Phil Erdman, the state agriculture director on U.S. Sen. Mike Johanns' staff, said Johanns is trying to get answers from the Corps, as well as the Federal Emergency Management Agency about the National Flood Insurance Program. Johanns, in a June 22 news release, said those agencies must focus on management and response now, "but the time will come for straightforward, honest explanations to some very valid questions."
"It's our understanding," Erdman said, "at least for the near future, that Gavins Point is going to stay at 160,000 (cubic feet per second released). It's our understanding that that's going to occur through August, so it's going to be at that level for some time," he said.
"The Corps just announced last week that May and June were their highest inflows in the history of their system, which goes back to 1898, so there's obviously a lot of water coming in," he said.
FEMA named June 1, when floodwaters were first released from the Garrison Dam in North Dakota, as the official starting point of flooding. That has implications for insurance coverage.

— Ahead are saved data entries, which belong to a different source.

(* ===== verification/DateTimePrint.v ===== *)
(** * Dates: printing and parsing back *)

From Stdlib Require Ascii String.
From S2P Require Import Prelude Math Memory ByteBuf ByteBufSpec Calendar DateTime.
From S2P Require Import DateTimeParse DateTimeRfc DateTimeSpec.
Import (notations, coercions) String.
Import ByteBuf DateTime.

Local Open Scope Z_scope.

(** ** Printed numbers *)

Lemma digit_isdigit v : 0 <= v < 10 -> aws_isdigit (digit v) = true.
Proof. intros H. apply isdigit_range. unfold digit. lia. Qed.

Lemma two_digits_ok n : 0 <= n < 100 -> digits (two_digits n) /\ zlength (two_digits n) = 2 /\ number (two_digits n) = n.
Proof.
  intros H. rewrite two_digits_eq by exact H. split; [| split; [reflexivity |]].
  - repeat constructor; apply digit_isdigit; Z.div_mod_to_equations; lia.
  - unfold number, number_from, digit. cbn [fold_left]. Z.div_mod_to_equations. lia.
Qed.

Lemma year_ok y : 1000 <= y < 10000 -> digits (decimal y) /\ zlength (decimal y) = 4 /\ number (decimal y) = y.
Proof.
  intros H. rewrite decimal_year by exact H. split; [| split; [reflexivity |]].
  - repeat constructor; apply digit_isdigit; Z.div_mod_to_equations; lia.
  - unfold number, number_from, digit. cbn [fold_left]. Z.div_mod_to_equations. lia.
Qed.

(** ** Dates that print with four digits of the year *)

(** From the year 1000 to the year 9999. *)
Definition printable (t : Z) : Prop := -30610224000 <= t <= 253402300799.

Lemma month_length leap m : 0 <= m < 12 -> days_before_month leap (m + 1) - days_before_month leap m <= 31.
Proof. revert m. apply month_cases; destruct leap; vm_compute; discriminate. Qed.

Lemma mday_range x : tm_ok x -> 1 <= tm_mday x <= 31.
Proof. intros [_ _ _ Hm [H1 H2]]. pose proof (month_length (is_leap (tm_year x + 1900)) _ Hm). lia. Qed.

"I've heard of this date, June 1 or June 2," said Region 5/6 Emergency Manager Bill Pook, whose area includes Burt, Dodge and Washington counties, "that's bull because on May 25 I was up to my knees in floodwater.
"I know that our people were flooded by May 25," Pook said.
So far affected farm land is estimated at around 500,000 acres, Erdman said, but "the actual impact is being calculated."
Michael Kresin, Nebraska district director for the Farm Service Agency, said his agency is collecting damage assessments from counties.
"Damage assessments will hopefully culminate with a secretarial designation for counties along the river," he said. "A secretarial disaster declaration will allow our agency to start making emergency loans to producers."
County FSA offices also are collecting reports for the emergency conservation program, which will assist producers with cost-share to clean up debris sand removal after the water recedes, and the Supplemental Revenue Assistance Payments program will be available, "but it won't kick in for about a year," he said.
"The important thing for producers to do, and a lot of producers already have," Kresin said, "is to ensure that they're reporting losses and damages and changes to their farming operation to the FSA office."
Grazing on Conservation Reserve Program land initially was allowed and is being considered again, Kresin said.
Along with response efforts, Pook said his staff is documenting damage to public property.
"At the same time," he said, "I'm working on the individual assistance, which is for the citizens themselves. That's displaced people with personal property lost or primary residences, and also for farm property improvements.
"People need assistance today," Pook said. "The way the FEMA system works, that financial assistance is not going to be available real fast, and people have to understand that."
Brasch said the flood will be an ongoing priority with the legislature.
"The impact on the economy, to families, livestock, livelihoods, our roads - it won't be simple," she said. "But Nebraskans have survived many things, and I do believe with patience and hard work we'll get through this."
Brasch is spending this week with "flooding refugees" in the former Dana College dorms, More than 100 people, including 30 children, are there, she said.
Wilson handed out a list of emergency resource contacts for people affected by the flood. It is linked to the Tribune's website, www.fremonttribune.com.